(** * Azure-metrics: the collection-and-aggregation pipeline of [insights.py]

    A shallow embedding of the inventory script: the Python values it
    receives from the management API, the exceptions its expressions can
    raise, the HTTP transport as an oracle with a request log, and the
    functions of the script in source order.  The theorems at the end
    settle the claims of the specification against these definitions.

    Conventions of the model
    - A JSON number is a Python [int], unbounded, or a [float], an
      IEEE 754 binary64 value.  Integers are added exactly.  What an
      operation with a [float] rounds to, and when it raises
      [OverflowError], is the interpreter's: the script's functions
      take that arithmetic from the environment of the run.
    - The built-in [sum] adds from the left, starting from the integer
      [0]: [((0 + x1) + x2) + ...].
    - Python strings are [string]s of bytes; [str.lower] acts on the
      ASCII letters.
    - A dictionary is the list of its items, looked up by key; the keys
      of a parsed object are distinct.
    - [print] calls are not modelled: they never decide a result. *)

From Stdlib Require Import ZArith Ascii String List Lia.
From Stdlib Require Import Floats.PrimFloat Floats.SpecFloat Floats.FloatOps.
From stdpp Require Import base option list strings gmap.

Set Warnings "-register-all,-inexact-float".

Local Open Scope string_scope.
Local Open Scope list_scope.
Local Open Scope Z_scope.

(* ===================================================================== *)
(** ** Python values *)
(* ===================================================================== *)

(** A Python number: an [int] or a [float]. *)
Inductive number : Type :=
| NInt (z : Z)
| NFloat (f : float).

Coercion NInt : Z >-> number.

(** What [response.json()] produces. *)
Inductive json : Type :=
| JNull
| JBool (b : bool)
| JNum (n : number)
| JStr (s : string)
| JArr (items : list json)
| JObj (fields : list (string * json)).

(** The exceptions the script's expressions can raise. *)
Inductive exn : Type :=
| AttributeError
| TypeError
| IndexError
| KeyError
| JSONDecodeError
| HTTPError
| ConnectionError
| CredentialUnavailableError
| OverflowError
| ZeroDivisionError.

Inductive result (A : Type) : Type :=
| Ok (a : A)
| Raise (e : exn).
Arguments Ok {A} a.
Arguments Raise {A} e.

Definition rbind {A B} (r : result A) (k : A -> result B) : result B :=
  match r with
  | Ok a => k a
  | Raise e => Raise e
  end.

Declare Scope py_scope.
Delimit Scope py_scope with py.
Notation "x <~ r ;; k" := (rbind r (fun x => k))
  (at level 100, r at next level, right associativity) : py_scope.
Local Open Scope py_scope.

(* --------------------------------------------------------------------- *)
(** *** Strings *)

Definition lower_ascii (c : ascii) : ascii :=
  let n := nat_of_ascii c in
  if ((65 <=? n) && (n <=? 90))%nat then ascii_of_nat (n + 32) else c.

Definition upper_ascii (c : ascii) : ascii :=
  let n := nat_of_ascii c in
  if ((97 <=? n) && (n <=? 122))%nat then ascii_of_nat (n - 32) else c.

(** [s.lower()] *)
Fixpoint lower (s : string) : string :=
  match s with
  | EmptyString => EmptyString
  | String c r => String (lower_ascii c) (lower r)
  end.

(** [s.capitalize()] *)
Definition capitalize (s : string) : string :=
  match s with
  | EmptyString => EmptyString
  | String c r => String (upper_ascii c) (lower r)
  end.

(** [s.split(sep)] for a one-character separator. *)
Fixpoint split_on (sep : ascii) (s : string) : list string :=
  match s with
  | EmptyString => [EmptyString]
  | String c r =>
      if Ascii.eqb c sep then EmptyString :: split_on sep r
      else match split_on sep r with
           | h :: t => String c h :: t
           | [] => [String c EmptyString]
           end
  end.

(** [needle in hay] on strings. *)
Fixpoint contains (needle hay : string) : bool :=
  String.prefix needle hay ||
  match hay with
  | EmptyString => false
  | String _ r => contains needle r
  end.

(** The characters of a string, as iteration over a [str] yields them. *)
Fixpoint chars (s : string) : list string :=
  match s with
  | EmptyString => []
  | String c r => String c EmptyString :: chars r
  end.

(* --------------------------------------------------------------------- *)
(** *** Dynamic operations on values *)

Fixpoint assoc_find (k : string) (fs : list (string * json)) : option json :=
  match fs with
  | [] => None
  | (k', v) :: rest => if String.eqb k k' then Some v else assoc_find k rest
  end.

(** [o.get(k, d)]: only a dict has [get]. *)
Definition py_get (o : json) (k : string) (d : json) : result json :=
  match o with
  | JObj fs => Ok (default d (assoc_find k fs))
  | _ => Raise AttributeError
  end.

(** [bool(v)] *)
Definition truthy (v : json) : bool :=
  match v with
  | JNull => false
  | JBool b => b
  | JNum (NInt z) => negb (z =? 0)
  | JNum (NFloat f) => negb (PrimFloat.eqb f 0)
  | JStr s => negb (String.eqb s "")
  | JArr l => match l with [] => false | _ => true end
  | JObj l => match l with [] => false | _ => true end
  end.

Definition is_none (v : json) : bool :=
  match v with JNull => true | _ => false end.

(** [v == s] for a string literal [s]. *)
Definition eq_str (v : json) (s : string) : bool :=
  match v with JStr t => String.eqb t s | _ => false end.

(** [v.lower()] *)
Definition py_lower (v : json) : result string :=
  match v with
  | JStr s => Ok (lower s)
  | _ => Raise AttributeError
  end.

(** [for x in v] *)
Definition py_iter (v : json) : result (list json) :=
  match v with
  | JArr l => Ok l
  | JStr s => Ok (map JStr (chars s))
  | JObj fs => Ok (map (fun kv => JStr (fst kv)) fs)
  | _ => Raise TypeError
  end.

(** [len(v)] *)
Definition py_len (v : json) : result Z :=
  match v with
  | JArr l => Ok (Z.of_nat (length l))
  | JStr s => Ok (Z.of_nat (String.length s))
  | JObj fs => Ok (Z.of_nat (length fs))
  | _ => Raise TypeError
  end.

(** [v[0]] *)
Definition py_first (v : json) : result json :=
  match v with
  | JArr (x :: _) => Ok x
  | JArr [] => Raise IndexError
  | JStr (String c _) => Ok (JStr (String c EmptyString))
  | JStr EmptyString => Raise IndexError
  | JObj _ => Raise KeyError
  | _ => Raise TypeError
  end.

(** ["k" in v] *)
Definition py_in (k : string) (v : json) : result bool :=
  match v with
  | JObj fs => Ok (bool_decide (is_Some (assoc_find k fs)))
  | JArr l => Ok (existsb (fun x => eq_str x k) l)
  | JStr s => Ok (contains k s)
  | _ => Raise TypeError
  end.

(** [v["k"]] *)
Definition py_item (v : json) (k : string) : result json :=
  match v with
  | JObj fs => match assoc_find k fs with
               | Some x => Ok x
               | None => Raise KeyError
               end
  | _ => Raise TypeError
  end.

(** [v.split('/')[4]] *)
Definition split_segment4 (v : json) : result string :=
  match v with
  | JStr s => match split_on "/" s !! 4%nat with
              | Some g => Ok g
              | None => Raise IndexError
              end
  | _ => Raise AttributeError
  end.

(** A value as an operand of [+] with a number: [bool] is an [int]. *)
Definition as_number (v : json) : result number :=
  match v with
  | JNum n => Ok n
  | JBool true => Ok (NInt 1)
  | JBool false => Ok (NInt 0)
  | _ => Raise TypeError
  end.

(** The interpreter's arithmetic where it is not exact: both operations
    can round, and both can raise [OverflowError] when an integer is too
    large for a [float]. *)
Record Arithmetic : Type := {
  (** [a + b] when [a] or [b] is a [float] *)
  float_add : number -> number -> result number;
  (** [a / b] *)
  true_divide : number -> number -> result number
}.

(** [a + b] *)
Definition py_add (ar : Arithmetic) (a b : number) : result number :=
  match a, b with
  | NInt x, NInt y => Ok (NInt (x + y))
  | _, _ => float_add ar a b
  end.

(** [sum(...)] over values already selected: a left fold from [0]. *)
Fixpoint sum_from (ar : Arithmetic) (acc : number) (vs : list json)
  : result number :=
  match vs with
  | [] => Ok acc
  | v :: rest =>
      n <~ as_number v ;;
      acc' <~ py_add ar acc n ;;
      sum_from ar acc' rest
  end.

Definition py_sum (ar : Arithmetic) (vs : list json) : result number :=
  sum_from ar (NInt 0) vs.

(* ===================================================================== *)
(** ** The transport and the token provider *)
(* ===================================================================== *)

(** What one [requests.get] can come back with: a response (status code
    and body, [None] when the body is not JSON) or a transport error. *)
Inductive http_reply : Type :=
| Reply (status : Z) (body : option json)
| TransportError.

Record response : Type := { status_code : Z; body : option json }.

(** The environment of one run.  Both collaborators may answer
    differently as the run proceeds, so they see the requests made so
    far; the arithmetic is that of the interpreter the script runs on. *)
Record World : Type := {
  credential : list string -> option string;
  respond : list string -> string -> string -> http_reply;
  arithmetic : Arithmetic
}.

(** Computations that issue requests: the state is the log of the URLs
    requested so far; an exception keeps the log. *)
Definition M (A : Type) : Type := list string -> result A * list string.

Definition ret {A} (a : A) : M A := fun log => (Ok a, log).

Definition bind {A B} (m : M A) (k : A -> M B) : M B :=
  fun log =>
    match m log with
    | (Ok a, log') => k a log'
    | (Raise e, log') => (Raise e, log')
    end.

Definition lift {A} (r : result A) : M A := fun log => (r, log).

Definition raise {A} (e : exn) : M A := fun log => (Raise e, log).

(** [try: m  except Exception: h] *)
Definition try_except {A} (m : M A) (h : exn -> M A) : M A :=
  fun log =>
    match m log with
    | (Ok a, log') => (Ok a, log')
    | (Raise e, log') => h e log'
    end.

Notation "x <- m ;; k" := (bind m (fun x => k))
  (at level 100, m at next level, right associativity) : py_scope.
(** [response.ok]: no 4xx or 5xx status. *)
Definition response_ok (r : response) : bool :=
  negb ((400 <=? status_code r) && (status_code r <? 600)).

(** [response.raise_for_status()] *)
Definition raise_for_status (r : response) : result unit :=
  if response_ok r then Ok tt else Raise HTTPError.

(** [response.json()] *)
Definition response_json (r : response) : result json :=
  match body r with
  | Some j => Ok j
  | None => Raise JSONDecodeError
  end.

(** [for x in xs: acc = step(acc, x)], stopping at the first exception. *)
Fixpoint for_each {S A} (step : S -> A -> result S) (acc : S) (xs : list A)
  : result S :=
  match xs with
  | [] => Ok acc
  | x :: rest => acc' <~ step acc x ;; for_each step acc' rest
  end.

(* ===================================================================== *)
(** ** Configuration *)
(* ===================================================================== *)

Definition subscription_id : string := "YOUR_SUBSCRIPTION".
Definition resource_url : string := "https://management.azure.com/".
Definition api_version_vm : string := "2022-03-01".
Definition api_version_arc : string := "2022-03-10".
Definition api_version_metrics : string := "2018-01-01".
Definition api_version_network : string := "2023-05-01".

(* ===================================================================== *)
(** ** Metric reduction *)
(* ===================================================================== *)

(** [[point.get(f, 0) for point in datapoints if point.get(f) is not None]] *)
Fixpoint non_null_values (f : string) (datapoints : list json)
  : result (list json) :=
  match datapoints with
  | [] => Ok []
  | point :: rest =>
      v <~ py_get point f JNull ;;
      if is_none v then non_null_values f rest
      else (v' <~ py_get point f (JNum (NInt 0)) ;;
            vs <~ non_null_values f rest ;;
            Ok (v' :: vs))
  end.

(** [sum(point.get(f, 0) for point in datapoints if point.get(f) is not None)]:
    the generator is consumed one point at a time, so a point is added
    before the next one is looked at. *)
Fixpoint sum_non_null (ar : Arithmetic) (f : string) (acc : number)
    (datapoints : list json) : result number :=
  match datapoints with
  | [] => Ok acc
  | point :: rest =>
      v <~ py_get point f JNull ;;
      if is_none v then sum_non_null ar f acc rest
      else (v' <~ py_get point f (JNum (NInt 0)) ;;
            n <~ as_number v' ;;
            acc' <~ py_add ar acc n ;;
            sum_non_null ar f acc' rest)
  end.
Lemma SystemInit_three_outcomes_witness :
  files Sample.member "/root/secret" = inr syscall.EACCES /\
  syscall.EACCES <> syscall.ENOENT /\
  HaveError (SystemInit Sample.member "/root/secret") = true /\
  IsExist (SystemInit Sample.member "/root/secret") = true.
Proof.
  assert (Hne : syscall.EACCES <> syscall.ENOENT) by discriminate.
  split; [reflexivity |]. split; [exact Hne |].
  apply (proj2 (proj2 (SystemInit_three_outcomes Sample.member "/root/secret"))
           syscall.EACCES eq_refl Hne).
Defined.

(** X3. On a snapshot built by [SystemInit], no predicate that does not
    call [InitUser] panics: whether the construction succeeded or failed,
    each returns a boolean. *)
Theorem guarded_predicates_return
    (h0 h : Host) (path : string) (p : Predicate) :
  calls_InitUser p = false ->
  exists b, call h0 p (SystemInit h path) = Ok b.
Proof.
  intros Hp.
  destruct (files h path) as [fi | e] eqn:E;
    [rewrite (SystemInit_found _ _ _ E) | rewrite (SystemInit_failed _ _ _ E)];
    destruct p; try discriminate Hp; eexists; reflexivity.
Qed.

Lemma guarded_predicates_return_witness :
  calls_InitUser (PHavePerm IRUSR) = false /\
  exists b, call Sample.root (PHavePerm IRUSR)
              (SystemInit Sample.member "/srv/missing") = Ok b.
Proof.
  split; [reflexivity |].
  apply (guarded_predicates_return Sample.root Sample.member). reflexivity.
Defined.

(** The zero value of the struct is not such a snapshot: with neither
    status data nor error the guard passes and the call panics. *)
Example zero_value_panics :
  IsStat {| stat := None; err := None |} os.ModeDir = Panic /\
  HavePerm {| stat := None; err := None |} IRUSR = Panic /\
  IsRegularFile {| stat := None; err := None |} = Panic.
Proof. repeat split. Qed.

(** ** What is not guarded *)

(** X4. [Size] passes the size of the status data through, and on a
    snapshot built by [SystemInit] it panics exactly when the construction
    failed. *)
Theorem Size_passes_through_or_panics (h : Host) (path : string) :
  (forall fi, files h path = inl fi ->
     Size (SystemInit h path) = Ok (os.Size fi)) /\
  (Size (SystemInit h path) = Panic <->
   HaveError (SystemInit h path) = true).
Proof.
  split.
  - intros fi E. now rewrite (SystemInit_found _ _ _ E).
  - destruct (files h path) as [fi | e] eqn:E.
    + rewrite (SystemInit_found _ _ _ E). split; discriminate.
    + rewrite (SystemInit_failed _ _ _ E). split; reflexivity.
Qed.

• [Exercise]: Please retype the listing word for word, from its first line through the line containing "raise, the HTTP", and add nothing else.

• [Answer below]:
(** * Azure-metrics: the collection-and-aggregation pipeline of [insights.py]

    A shallow embedding of the inventory script: the Python values it
    receives from the management API, the exceptions its expressions can
    raise, the HTTP transport as an oracle with a request log, and the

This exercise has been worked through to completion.